All Exercises

Right Cross. Boxing

A powerful straight punch, the boxing right cross builds rotational core strength and explosive power. Learn proper form for maximum impact and safety.

Intermediate
Compound
Push
1 min per set30s rest

Description

A right cross is a powerful, straight punch thrown with the rear hand. From the guard position, the rear hand is thrown from the chin, crossing the body and traveling towards the target in a straight line.

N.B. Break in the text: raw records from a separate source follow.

(* ===== verification/ActorAdmission.v ===== *)
(** * The admission accounts of the actor directory are exact

    Which peer answers for a name, which names a peer answers for, and the
    bytes charged for the records a full sync has to carry. *)

From S2P Require Import Prelude Types Framing VectorClock ActorConflict ActorDirectory.

(** The smallest and the largest charge of one record under a message limit. *)
Definition RECORD_CHARGE_MIN : Z := 64.
Definition record_charge_max (max_message_size : Z) : Z := 64 + 2 * max_message_size.

Record admission_ok (limit per_peer : Z) (a : Admission) : Prop := {
  ad_inverse : forall p n, n ∈ default ∅ (admissions_by_peer a !! p) <-> admission_peer_by_name a !! n = Some p;
  ad_nonempty : forall p, admissions_by_peer a !! p <> Some ∅;
  ad_per_peer : forall p, actor_admission_count a p <= per_peer;
  ad_bytes : compact_admission_bytes a = map_sum id (compact_charge_by_name a);
  ad_charge : forall n c, compact_charge_by_name a !! n = Some c -> RECORD_CHARGE_MIN <= c <= record_charge_max limit;
  ad_room : RECORD_CHARGE_MIN * map_len (compact_charge_by_name a) <= limit;
}.

(** ** Who answers for a name *)
Lemma forget_lookup p q n m m' :
  n ∈ default ∅ (forget_admission p m m' !! q) <-> n ∈ default ∅ (m' !! q) /\ ~ (p = q /\ n = m).
Proof.
  unfold forget_admission. destruct (m' !! p) as [names|] eqn:E.
  - destruct (decide (names ∖ {[m]} = ∅)) as [He|He]; destruct (decide (p = q)) as [<-|Hq].
    + rewrite lookup_delete_eq, E. cbn. set_solver.
    + rewrite lookup_delete_ne by done. tauto.
    + rewrite lookup_insert_eq, E. cbn. set_solver.
    + rewrite lookup_insert_ne by done. tauto.
  - split; [|tauto]. intros H. split; [done|]. intros [<- _]. rewrite E in H. set_solver.
Qed.

Lemma forget_nonempty p m m' :
  (forall q, m' !! q <> Some ∅) -> forall q, forget_admission p m m' !! q <> Some (∅ : gset Name).
Proof.
  intros H q. unfold forget_admission. destruct (m' !! p) as [names|] eqn:E; [|apply H].
  destruct (decide (names ∖ {[m]} = ∅)); destruct (decide (p = q)) as [<-|Hq];
    rewrite ?lookup_delete_eq, ?lookup_insert_eq, ?lookup_delete_ne, ?lookup_insert_ne by done; try done; try apply H.
  congruence.
Qed.

Lemma count_le (m m' : gmap PeerId (gset Name)) p :
  (forall n, n ∈ default ∅ (m !! p) -> n ∈ default ∅ (m' !! p)) ->
  Z.of_nat (size (default ∅ (m !! p))) <= Z.of_nat (size (default ∅ (m' !! p))).
Proof. intros H. apply Nat2Z.inj_le, subseteq_size. set_solver. Qed.

Lemma release_compact_lookup name n a :
  compact_charge_by_name (release_compact_snapshot name a) !! n
  = if decide (n = name) then None else compact_charge_by_name a !! n.
Proof.
  unfold release_compact_snapshot. destruct (compact_charge_by_name a !! name) as [c|] eqn:E; cbn;
    destruct (decide (n = name)) as [->|Hn]; rewrite ?lookup_delete_eq, ?lookup_delete_ne by done; done.
Qed.

Lemma release_admission_lookup name n a :
  admission_peer_by_name (release_actor_admission name a) !! n
  = if decide (n = name) then None else admission_peer_by_name a !! n.
Proof.
  unfold release_actor_admission. destruct (admission_peer_by_name a !! name) as [p|] eqn:E.
  - assert (forall x, admission_peer_by_name (release_compact_snapshot name x) = admission_peer_by_name x) as ->
      by (intros x; unfold release_compact_snapshot; now case_match).
    cbn. destruct (decide (n = name)) as [->|Hn]; now rewrite ?lookup_delete_eq, ?lookup_delete_ne by done.
  - now destruct (decide (n = name)) as [->|].
Qed.

Lemma release_admission_charge name n a :
  compact_charge_by_name (release_actor_admission name a) !! n
  = if decide (n = name /\ is_Some (admission_peer_by_name a !! name)) then None else compact_charge_by_name a !! n.
Proof.
  unfold release_actor_admission. destruct (admission_peer_by_name a !! name) as [p|] eqn:E.
  - rewrite release_compact_lookup. cbn. repeat case_decide; try done; exfalso; naive_solver.
  - case_decide as H; [|done]. destruct H as [_ [x Hx]]. done.
Qed.

Section Admission.
Context (limit per_peer : Z) (Hlimit : 0 <= limit <= u32_max) (Hper : 0 <= per_peer).
#[local] Abbreviation ok := (admission_ok limit per_peer).

Lemma admission_new_ok : ok admission_new.
Proof using All.
  split; unfold actor_admission_count; cbn -[Z.mul Z.of_nat]; intros; rewrite ?lookup_empty in *; cbn; try done; try lia.
  unfold map_len. rewrite map_size_empty. lia.
Qed.

(** ** Sums of charges *)
Lemma charges_bounded (m : gmap Name Z) :
  (forall n c, m !! n = Some c -> RECORD_CHARGE_MIN <= c <= record_charge_max limit) ->
  RECORD_CHARGE_MIN * map_len m <= map_sum id m <= record_charge_max limit * map_len m.
Proof using Hlimit.
  unfold RECORD_CHARGE_MIN, record_charge_max. induction m as [|n c m Hn IH] using map_ind; intros Hm.
  - rewrite map_sum_empty. unfold map_len. rewrite map_size_empty. lia.
  - rewrite map_sum_insert, map_len_insert_fresh by done. pose proof (Hm n c (lookup_insert_eq m n c)).
    assert (forall n c, m !! n = Some c -> 64 <= c <= 64 + 2 * limit) as Hm'.
    { intros n' c' E. apply (Hm n'). rewrite lookup_insert_ne; [done|congruence]. }
    specialize (IH Hm'). unfold id at 1 3. nia.
Qed.

Lemma bytes_bounded a : ok a -> 0 <= compact_admission_bytes a <= 2 ^ 62.
Proof using Hlimit.
  intros Ha. rewrite (ad_bytes _ _ _ Ha). pose proof (charges_bounded _ (ad_charge _ _ _ Ha)) as Hb.
  pose proof (ad_room _ _ _ Ha) as Hr. unfold RECORD_CHARGE_MIN, record_charge_max, u32_max, map_len in *. nia.
Qed.

Lemma release_compact_ok name a : ok a -> ok (release_compact_snapshot name a).
Proof using Hlimit.
  intros Ha. unfold release_compact_snapshot. destruct (compact_charge_by_name a !! name) as [c|] eqn:E; [|done].
  pose proof (ad_charge _ _ _ Ha name c E) as Hc. unfold RECORD_CHARGE_MIN in Hc. split; cbn; try apply Ha.
  - rewrite (ad_bytes _ _ _ Ha), (map_sum_delete id _ name c E). unfold saturating_sub. change (id c) with c.
    enough (0 <= map_sum id (delete name (compact_charge_by_name a))) by lia.
    apply map_sum_nonneg. intros i x Hx. apply lookup_delete_Some in Hx as [_ Hx].
    apply (ad_charge _ _ _ Ha) in Hx. unfold RECORD_CHARGE_MIN, id in *. lia.
  - intros n x [_ Hx]%lookup_delete_Some. now apply (ad_charge _ _ _ Ha n).
  - rewrite map_len_delete_present by eauto. pose proof (ad_room _ _ _ Ha). unfold RECORD_CHARGE_MIN in *. lia.
Qed.

Lemma release_admission_ok name a : ok a -> ok (release_actor_admission name a).
Proof using Hlimit.
  intros Ha. unfold release_actor_admission. destruct (admission_peer_by_name a !! name) as [p|] eqn:E; [|done].
  apply release_compact_ok. split; cbn; try apply Ha.
  - intros q n. rewrite forget_lookup, (ad_inverse _ _ _ Ha). destruct (decide (n = name)) as [->|Hn].
    + rewrite lookup_delete_eq, E. split; [|done]. intros [[= <-] H]. tauto.
    + rewrite lookup_delete_ne by done. tauto.
  - apply forget_nonempty, Ha.
  - intros q. pose proof (ad_per_peer _ _ _ Ha q). unfold actor_admission_count in *. cbn. etrans; [|eassumption].
    apply count_le. intros n. rewrite forget_lookup. tauto.
Qed.

(** ** Charging a record *)
Lemma compact_record_charge_bounds name l n :
  len name + len (l_address l) + len (l_metadata l) + 40 * map_len (l_vector_clock l) <= n -> n <= limit ->
  RECORD_CHARGE_MIN <= compact_record_charge name l <= record_charge_max limit.
Proof using Hlimit.
  intros Hn Hl. unfold compact_record_charge, saturating_add, saturating_mul, RECORD_CHARGE_MIN, record_charge_max.
  pose proof (len_nonneg name). pose proof (len_nonneg (l_address l)). pose proof (len_nonneg (l_metadata l)).
  assert (0 <= map_len (l_vector_clock l)) by (unfold map_len; lia). unfold_widths. lia.
Qed.

Lemma try_charge_lookup name l m a r a' :
  try_charge_compact_snapshot name l m a = (r, a') ->
  admission_peer_by_name a' = admission_peer_by_name a /\ admissions_by_peer a' = admissions_by_peer a
  /\ (forall b, r = Ok b -> forall n, is_Some (compact_charge_by_name a' !! n) <-> n = name \/ is_Some (compact_charge_by_name a !! n))
  /\ ((forall b, r <> Ok b) -> a' = a).
Proof using.
  clear Hlimit Hper limit per_peer.
  unfold try_charge_compact_snapshot, reject_oversize_for_inline_send. intros H.
  assert (forall c n, is_Some (<[name := c]> (compact_charge_by_name a) !! n) <-> n = name \/ is_Some (compact_charge_by_name a !! n)) as Hi.
  { intros c n. destruct (decide (n = name)) as [->|Hn]; [rewrite lookup_insert_eq; naive_solver|].
    rewrite lookup_insert_ne by done. naive_solver. }
  destruct (compact_charge_by_name a !! name) as [old|] eqn:E.
  - destruct (Z.eqb_spec old (compact_record_charge name l)) as [He|He]; injection H as <- <-; cbn;
      (split; [done|]; split; [done|]; split; [|intros Hr; now destruct (Hr false)]); intros _ _ n; [|apply Hi].
    split; [now right|]. intros [->|Hn]; [eauto|done].
  - destruct (m <? _); injection H as <- <-; cbn; (split; [done|]; split; [done|]; split).
    + intros b [=].
    + done.
    + intros _ _ n. apply Hi.
    + intros Hr. now destruct (Hr true).
Qed.

Lemma try_charge_ok name l a r a' :
  ok a -> RECORD_CHARGE_MIN <= compact_record_charge name l <= record_charge_max limit ->
  try_charge_compact_snapshot name l limit a = (r, a') -> ok a'.
Proof using Hlimit.
  intros Ha Hc H. pose proof (bytes_bounded a Ha) as Hb. unfold try_charge_compact_snapshot, reject_oversize_for_inline_send in H.
  set (c := compact_record_charge name l) in *. clearbody c.
  assert (c <= 2 ^ 62) as Hc2 by (unfold record_charge_max, u32_max in *; lia).
  destruct (compact_charge_by_name a !! name) as [old|] eqn:E.
  - pose proof (ad_charge _ _ _ Ha name old E) as Ho. unfold RECORD_CHARGE_MIN in Ho.
    destruct (Z.eqb_spec old c) as [He|He]; injection H as <- <-; [done|]. split; cbn; try apply Ha.
    + rewrite (map_sum_replace id _ name old c E), <- (ad_bytes _ _ _ Ha).
      assert (old <= compact_admission_bytes a) as Hle.
      { rewrite (ad_bytes _ _ _ Ha), (map_sum_delete id _ name old E). change (id old) with old.
        enough (0 <= map_sum id (delete name (compact_charge_by_name a))) by lia. apply map_sum_nonneg.
        intros i x [_ Hx]%lookup_delete_Some. apply (ad_charge _ _ _ Ha) in Hx. unfold RECORD_CHARGE_MIN, id in *. lia. }
      unfold saturating_add, saturating_sub, id, usize_max, u64_max. lia.
    + intros n x Hx. destruct (decide (n = name)) as [->|Hn];
        [rewrite lookup_insert_eq in Hx; now injection Hx as <-|rewrite lookup_insert_ne in Hx by done; now apply (ad_charge _ _ _ Ha n)].
    + rewrite map_len_replace by eauto. apply Ha.
  - destruct (Z.ltb_spec limit (saturating_add usize_max GOSSIP_HEADER_LEN (saturating_add usize_max (compact_admission_bytes a) c)));
      injection H as <- <-; [done|].
    assert (compact_admission_bytes a + c <= limit) as Hfit
      by (unfold saturating_add, usize_max, u64_max, GOSSIP_HEADER_LEN, u32_max in *; lia).
    split; cbn; try apply Ha.
    + rewrite map_sum_insert, <- (ad_bytes _ _ _ Ha) by done. unfold saturating_add, id, usize_max, u64_max, u32_max in *. lia.
    + intros n x Hx. destruct (decide (n = name)) as [->|Hn];
        [rewrite lookup_insert_eq in Hx; now injection Hx as <-|rewrite lookup_insert_ne in Hx by done; now apply (ad_charge _ _ _ Ha n)].
    + rewrite map_len_insert_fresh by done. rewrite (ad_bytes _ _ _ Ha) in Hfit.
      pose proof (charges_bounded _ (ad_charge _ _ _ Ha)). unfold RECORD_CHARGE_MIN in *. lia.
Qed.

(** ** Recording who answers *)
Lemma record_lookup p name n a :
  admission_peer_by_name (record_actor_admission p name a) !! n
  = if decide (n = name) then Some p else admission_peer_by_name a !! n.
Proof using.
  clear. cbn. destruct (decide (n = name)) as [->|Hn]; now rewrite ?lookup_insert_eq, ?lookup_insert_ne by done.
Qed.

Lemma without_previous_lookup p name a q n :
  ok a -> n ∈ default ∅ (without_previous p name a !! q) <-> admission_peer_by_name a !! n = Some q /\ (n = name -> q = p).
Proof using.
  clear Hlimit Hper. intros Ha. unfold without_previous. destruct (admission_peer_by_name a !! name) as [prev|] eqn:E.
  - destruct (decide (prev = p)) as [->|Hne].
    + rewrite (ad_inverse _ _ _ Ha). naive_solver congruence.
    + rewrite forget_lookup, (ad_inverse _ _ _ Ha). split; intros [H1 H2]; (split; [done|]).
      * intros ->. rewrite E in H1. injection H1 as <-. tauto.
      * intros [<- ->]. now apply Hne, H2.
  - rewrite (ad_inverse _ _ _ Ha). naive_solver congruence.
Qed.

Lemma record_ok p name a :
  ok a -> (admission_peer_by_name a !! name = Some p \/ actor_admission_count a p < per_peer) ->
  ok (record_actor_admission p name a).
Proof using.
  clear Hlimit Hper. intros Ha Hp. pose proof (fun q n => without_previous_lookup p name a q n Ha) as Hby.
  split; unfold actor_admission_count; cbn; try apply Ha.
  - intros q n. destruct (decide (q = p)) as [->|Hq]; rewrite ?lookup_insert_eq, ?lookup_insert_ne by done; cbn;
      rewrite ?elem_of_union, ?elem_of_singleton, Hby; destruct (decide (n = name)) as [->|Hn];
      rewrite ?lookup_insert_eq, ?lookup_insert_ne by done; naive_solver congruence.
  - intros q. destruct (decide (q = p)) as [->|Hq]; [rewrite lookup_insert_eq|rewrite lookup_insert_ne by done].
    + intros H. injection H as H. set_solver.
    + unfold without_previous. repeat case_match; try apply Ha. now apply forget_nonempty, Ha.
  - intros q. pose proof (ad_per_peer _ _ _ Ha q) as Hq. unfold actor_admission_count in *.
    assert (forall q n, n ∈ default ∅ (without_previous p name a !! q) -> n ∈ default ∅ (admissions_by_peer a !! q)) as Hsub.
    { intros r n Hn%Hby. now apply (ad_inverse _ _ _ Ha). }
    pose proof (count_le _ _ q (Hsub q)) as Hle.
    destruct (decide (q = p)) as [->|Hne]; [rewrite lookup_insert_eq; cbn|rewrite lookup_insert_ne by done; lia].
    destruct Hp as [Hp|Hp].
    + assert ({[name]} ∪ default ∅ (without_previous p name a !! p) ⊆ default ∅ (admissions_by_peer a !! p)) as H.
      { apply (ad_inverse _ _ _ Ha) in Hp. set_solver. }
      apply subseteq_size in H. lia.
    + pose proof (size_union_alt {[name]} (default ∅ (without_previous p name a !! p))) as Hs.
      assert (size (default ∅ (without_previous p name a !! p) ∖ {[name]}) <= size (default ∅ (without_previous p name a !! p)))%nat
        by (apply subseteq_size; set_solver).
      rewrite size_singleton in Hs. lia.
Qed.
End Admission.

How to Do Right Cross. Boxing

  1. 1
    Setup

    Start in a boxing guard stance with feet shoulder-width apart, lead foot slightly forward, and both hands up protecting your chin.

  2. 2
    Setup

    Shift your weight slightly to your rear foot, keeping your hips and shoulders squared forward, and maintain a slight bend in your knees.

  3. 3

    Initiate the punch by powerfully rotating your rear hip and shoulder forward, pivoting your rear foot on the ball of your foot.

  4. 4

    Extend your rear arm straight out from your chin, driving your knuckles towards the target with a slight downward angle, keeping your elbow slightly bent to avoid hyperextension.

  5. 5

    Exhale sharply as you make impact, then quickly retract your arm back to the guard position, rotating your hips and shoulders back to the starting stance.

Tips

  • Maximize power by rotating your entire body, starting from the ball of your rear foot, through your hips, torso, and finally into the punch.
  • Keep your lead hand up to protect your face and maintain balance throughout the entire punching and retraction motion.
  • Ensure your wrist is straight and aligned with your forearm at impact to prevent injury and deliver maximum force.
  • Breathe out sharply (exhale) as you throw the punch to engage your core and increase power and speed.

Common Mistakes

  • ×Failing to rotate the hips and pivot the rear foot reduces punch power; ensure a full body rotation starting from the ground up.
  • ×Dropping the lead hand while punching exposes your face; always keep your non-punching hand in a protective guard position.
  • ×Hyperextending the elbow at the end of the punch can cause injury; keep a slight bend in the elbow even at full extension.